In the records below, find the line that contains "(** What [event.data]" and the line that contains "[products] of the", then retype exactly those two lines and every line between them.

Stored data

• • • • • • •

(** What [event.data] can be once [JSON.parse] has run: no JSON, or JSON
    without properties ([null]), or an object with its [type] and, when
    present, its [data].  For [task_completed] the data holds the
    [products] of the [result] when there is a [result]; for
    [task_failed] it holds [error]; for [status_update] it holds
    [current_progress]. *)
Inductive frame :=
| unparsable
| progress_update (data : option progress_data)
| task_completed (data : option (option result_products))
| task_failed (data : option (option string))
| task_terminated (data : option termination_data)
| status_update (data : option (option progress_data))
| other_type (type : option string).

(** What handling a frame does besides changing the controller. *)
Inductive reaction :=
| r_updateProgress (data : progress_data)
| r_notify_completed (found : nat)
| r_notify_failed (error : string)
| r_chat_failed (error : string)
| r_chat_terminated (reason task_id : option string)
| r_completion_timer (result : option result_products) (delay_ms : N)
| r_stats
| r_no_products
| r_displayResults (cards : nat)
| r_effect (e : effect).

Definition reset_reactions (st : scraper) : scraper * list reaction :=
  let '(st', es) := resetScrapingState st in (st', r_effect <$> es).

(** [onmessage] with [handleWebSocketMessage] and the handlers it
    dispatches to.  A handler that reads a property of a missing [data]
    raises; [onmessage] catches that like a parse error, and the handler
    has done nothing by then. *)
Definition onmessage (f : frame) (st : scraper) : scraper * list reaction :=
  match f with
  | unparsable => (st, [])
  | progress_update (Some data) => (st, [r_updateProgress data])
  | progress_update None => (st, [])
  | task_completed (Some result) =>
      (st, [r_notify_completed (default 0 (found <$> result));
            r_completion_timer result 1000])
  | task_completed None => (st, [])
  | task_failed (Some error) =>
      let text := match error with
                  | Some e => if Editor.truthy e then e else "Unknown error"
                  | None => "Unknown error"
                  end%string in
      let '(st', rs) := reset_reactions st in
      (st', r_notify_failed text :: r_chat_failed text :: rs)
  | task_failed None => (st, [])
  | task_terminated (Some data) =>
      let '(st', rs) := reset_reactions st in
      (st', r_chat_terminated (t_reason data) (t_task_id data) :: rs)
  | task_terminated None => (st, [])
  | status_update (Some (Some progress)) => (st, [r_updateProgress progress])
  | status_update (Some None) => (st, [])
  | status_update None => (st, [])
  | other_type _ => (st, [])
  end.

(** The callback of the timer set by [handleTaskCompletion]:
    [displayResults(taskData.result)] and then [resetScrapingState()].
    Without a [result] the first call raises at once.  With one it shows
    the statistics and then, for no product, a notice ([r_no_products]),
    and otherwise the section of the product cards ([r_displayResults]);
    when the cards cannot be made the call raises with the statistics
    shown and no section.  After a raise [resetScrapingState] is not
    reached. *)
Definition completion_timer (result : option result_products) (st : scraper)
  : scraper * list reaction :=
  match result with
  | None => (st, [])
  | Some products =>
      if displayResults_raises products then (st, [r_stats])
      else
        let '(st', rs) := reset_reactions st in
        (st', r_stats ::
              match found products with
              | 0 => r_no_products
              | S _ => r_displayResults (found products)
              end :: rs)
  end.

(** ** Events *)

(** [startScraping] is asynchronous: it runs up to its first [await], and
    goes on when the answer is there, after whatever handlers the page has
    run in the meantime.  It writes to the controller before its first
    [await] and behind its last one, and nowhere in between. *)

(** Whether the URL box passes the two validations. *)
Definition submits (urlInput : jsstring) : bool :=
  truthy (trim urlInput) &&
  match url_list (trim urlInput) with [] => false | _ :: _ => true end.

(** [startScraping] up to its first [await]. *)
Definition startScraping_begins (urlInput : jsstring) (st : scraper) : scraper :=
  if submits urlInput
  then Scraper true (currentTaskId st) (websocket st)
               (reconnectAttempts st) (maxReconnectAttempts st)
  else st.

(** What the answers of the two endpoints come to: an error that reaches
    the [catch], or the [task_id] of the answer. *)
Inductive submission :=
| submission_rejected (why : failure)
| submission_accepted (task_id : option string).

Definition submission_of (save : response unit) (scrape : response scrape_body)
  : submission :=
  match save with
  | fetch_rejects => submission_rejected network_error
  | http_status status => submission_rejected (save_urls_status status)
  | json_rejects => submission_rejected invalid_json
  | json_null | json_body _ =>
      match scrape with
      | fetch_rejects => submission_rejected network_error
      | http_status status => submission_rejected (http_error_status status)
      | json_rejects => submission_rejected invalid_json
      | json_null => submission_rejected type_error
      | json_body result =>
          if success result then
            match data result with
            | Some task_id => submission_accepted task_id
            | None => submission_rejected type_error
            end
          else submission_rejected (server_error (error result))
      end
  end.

• • • • • • •

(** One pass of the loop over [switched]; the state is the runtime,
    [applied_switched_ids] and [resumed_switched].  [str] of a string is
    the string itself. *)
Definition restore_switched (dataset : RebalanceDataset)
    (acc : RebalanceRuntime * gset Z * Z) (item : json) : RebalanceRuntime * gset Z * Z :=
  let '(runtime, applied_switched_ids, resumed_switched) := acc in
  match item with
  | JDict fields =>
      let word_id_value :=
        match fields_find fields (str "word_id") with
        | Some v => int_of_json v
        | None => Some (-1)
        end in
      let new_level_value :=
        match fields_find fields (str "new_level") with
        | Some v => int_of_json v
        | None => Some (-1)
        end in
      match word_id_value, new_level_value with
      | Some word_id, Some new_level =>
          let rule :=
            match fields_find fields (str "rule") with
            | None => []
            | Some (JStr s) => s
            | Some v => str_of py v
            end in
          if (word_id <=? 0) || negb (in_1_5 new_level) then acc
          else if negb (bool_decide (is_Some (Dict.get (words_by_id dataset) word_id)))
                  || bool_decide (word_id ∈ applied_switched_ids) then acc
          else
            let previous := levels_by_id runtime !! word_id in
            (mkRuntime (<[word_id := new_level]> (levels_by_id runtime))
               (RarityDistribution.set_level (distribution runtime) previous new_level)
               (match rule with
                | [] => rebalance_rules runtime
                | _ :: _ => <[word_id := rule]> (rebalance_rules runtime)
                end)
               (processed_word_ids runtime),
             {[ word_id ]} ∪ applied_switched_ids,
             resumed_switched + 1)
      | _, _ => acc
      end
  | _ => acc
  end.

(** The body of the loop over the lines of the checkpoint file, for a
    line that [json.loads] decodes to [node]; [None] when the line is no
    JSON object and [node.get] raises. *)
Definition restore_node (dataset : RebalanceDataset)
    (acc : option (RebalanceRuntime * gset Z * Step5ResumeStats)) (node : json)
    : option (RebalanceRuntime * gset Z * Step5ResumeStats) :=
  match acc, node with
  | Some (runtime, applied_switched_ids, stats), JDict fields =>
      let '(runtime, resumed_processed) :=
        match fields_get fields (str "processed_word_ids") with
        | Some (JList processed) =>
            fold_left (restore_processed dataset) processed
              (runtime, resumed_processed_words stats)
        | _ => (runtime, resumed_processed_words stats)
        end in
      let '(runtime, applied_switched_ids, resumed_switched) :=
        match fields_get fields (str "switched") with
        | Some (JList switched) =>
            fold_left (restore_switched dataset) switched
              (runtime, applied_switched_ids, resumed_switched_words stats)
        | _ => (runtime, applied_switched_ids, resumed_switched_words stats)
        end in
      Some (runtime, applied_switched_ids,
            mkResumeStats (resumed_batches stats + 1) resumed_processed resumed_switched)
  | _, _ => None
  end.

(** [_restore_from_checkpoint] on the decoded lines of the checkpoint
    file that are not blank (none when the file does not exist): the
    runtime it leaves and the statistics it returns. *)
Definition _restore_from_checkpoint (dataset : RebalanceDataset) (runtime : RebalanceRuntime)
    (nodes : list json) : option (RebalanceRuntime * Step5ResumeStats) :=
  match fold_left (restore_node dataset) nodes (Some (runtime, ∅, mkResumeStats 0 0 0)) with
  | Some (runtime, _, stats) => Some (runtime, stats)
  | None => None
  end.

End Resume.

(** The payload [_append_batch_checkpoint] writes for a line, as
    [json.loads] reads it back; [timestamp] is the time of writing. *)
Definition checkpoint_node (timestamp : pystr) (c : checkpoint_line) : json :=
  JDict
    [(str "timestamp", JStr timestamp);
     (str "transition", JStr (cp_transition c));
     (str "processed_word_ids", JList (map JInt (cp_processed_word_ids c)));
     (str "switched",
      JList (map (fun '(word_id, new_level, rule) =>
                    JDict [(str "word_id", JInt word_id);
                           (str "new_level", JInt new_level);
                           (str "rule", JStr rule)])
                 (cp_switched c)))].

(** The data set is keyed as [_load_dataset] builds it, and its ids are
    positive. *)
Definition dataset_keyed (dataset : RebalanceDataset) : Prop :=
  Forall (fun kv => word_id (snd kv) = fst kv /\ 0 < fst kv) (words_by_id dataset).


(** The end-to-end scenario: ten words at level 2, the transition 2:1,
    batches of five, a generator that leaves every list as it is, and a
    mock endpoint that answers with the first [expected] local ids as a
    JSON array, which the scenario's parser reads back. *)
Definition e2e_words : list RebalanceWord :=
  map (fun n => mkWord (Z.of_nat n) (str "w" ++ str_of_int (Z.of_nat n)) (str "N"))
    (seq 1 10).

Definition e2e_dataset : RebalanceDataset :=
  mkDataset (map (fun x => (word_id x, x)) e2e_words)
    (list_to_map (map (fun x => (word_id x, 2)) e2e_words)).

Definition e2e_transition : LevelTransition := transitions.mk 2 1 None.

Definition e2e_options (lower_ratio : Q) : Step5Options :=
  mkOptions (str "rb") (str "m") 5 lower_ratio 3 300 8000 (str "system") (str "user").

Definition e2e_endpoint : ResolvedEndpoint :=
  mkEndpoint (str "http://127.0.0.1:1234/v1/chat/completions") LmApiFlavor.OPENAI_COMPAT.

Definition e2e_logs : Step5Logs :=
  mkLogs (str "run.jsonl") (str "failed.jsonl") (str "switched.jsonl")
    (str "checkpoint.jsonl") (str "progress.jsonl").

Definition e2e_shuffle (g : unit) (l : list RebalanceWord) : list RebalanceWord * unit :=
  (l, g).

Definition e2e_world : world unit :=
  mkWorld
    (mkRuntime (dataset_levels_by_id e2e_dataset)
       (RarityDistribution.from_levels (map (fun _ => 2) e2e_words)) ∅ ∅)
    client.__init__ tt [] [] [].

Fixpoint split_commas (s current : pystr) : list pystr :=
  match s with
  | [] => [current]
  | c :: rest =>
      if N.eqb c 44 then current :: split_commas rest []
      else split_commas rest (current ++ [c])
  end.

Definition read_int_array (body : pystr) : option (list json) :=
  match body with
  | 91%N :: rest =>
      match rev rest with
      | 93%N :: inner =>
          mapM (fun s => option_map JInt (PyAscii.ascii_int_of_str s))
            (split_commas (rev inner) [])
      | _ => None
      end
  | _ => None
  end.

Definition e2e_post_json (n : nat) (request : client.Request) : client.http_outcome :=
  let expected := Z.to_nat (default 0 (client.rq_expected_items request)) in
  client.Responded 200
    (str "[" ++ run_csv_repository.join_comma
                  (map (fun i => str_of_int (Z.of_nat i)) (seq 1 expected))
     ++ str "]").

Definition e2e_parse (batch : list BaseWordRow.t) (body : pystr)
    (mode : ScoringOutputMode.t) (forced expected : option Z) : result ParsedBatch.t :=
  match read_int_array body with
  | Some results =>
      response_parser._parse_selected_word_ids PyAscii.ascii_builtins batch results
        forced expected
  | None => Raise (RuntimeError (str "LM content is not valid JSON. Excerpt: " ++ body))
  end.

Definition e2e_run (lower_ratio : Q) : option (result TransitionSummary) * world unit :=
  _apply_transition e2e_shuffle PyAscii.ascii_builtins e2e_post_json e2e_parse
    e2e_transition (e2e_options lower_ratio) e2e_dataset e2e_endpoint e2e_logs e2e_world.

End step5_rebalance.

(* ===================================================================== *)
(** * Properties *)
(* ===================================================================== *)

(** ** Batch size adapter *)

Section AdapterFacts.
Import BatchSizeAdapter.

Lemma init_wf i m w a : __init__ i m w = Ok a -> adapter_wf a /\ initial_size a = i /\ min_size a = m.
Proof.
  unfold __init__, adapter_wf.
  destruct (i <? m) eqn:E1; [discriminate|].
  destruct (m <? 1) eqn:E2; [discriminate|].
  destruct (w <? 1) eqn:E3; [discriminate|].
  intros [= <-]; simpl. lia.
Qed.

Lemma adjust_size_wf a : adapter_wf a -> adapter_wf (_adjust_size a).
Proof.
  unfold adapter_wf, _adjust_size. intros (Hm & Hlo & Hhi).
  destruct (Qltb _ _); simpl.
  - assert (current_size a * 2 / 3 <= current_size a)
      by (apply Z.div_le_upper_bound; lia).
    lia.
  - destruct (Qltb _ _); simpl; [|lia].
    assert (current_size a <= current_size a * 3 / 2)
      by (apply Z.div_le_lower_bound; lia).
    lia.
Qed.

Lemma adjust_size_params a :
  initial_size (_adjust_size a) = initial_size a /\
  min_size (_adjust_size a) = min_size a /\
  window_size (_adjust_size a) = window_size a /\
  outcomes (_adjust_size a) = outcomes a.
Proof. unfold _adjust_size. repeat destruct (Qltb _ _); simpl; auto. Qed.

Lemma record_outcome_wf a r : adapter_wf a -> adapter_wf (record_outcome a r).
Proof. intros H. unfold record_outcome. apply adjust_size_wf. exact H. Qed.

• • • • • • •

Exercise result:
(** What [event.data] can be once [JSON.parse] has run: no JSON, or JSON
    without properties ([null]), or an object with its [type] and, when
    present, its [data].  For [task_completed] the data holds the
    [products] of the [result] when there is a [result]; for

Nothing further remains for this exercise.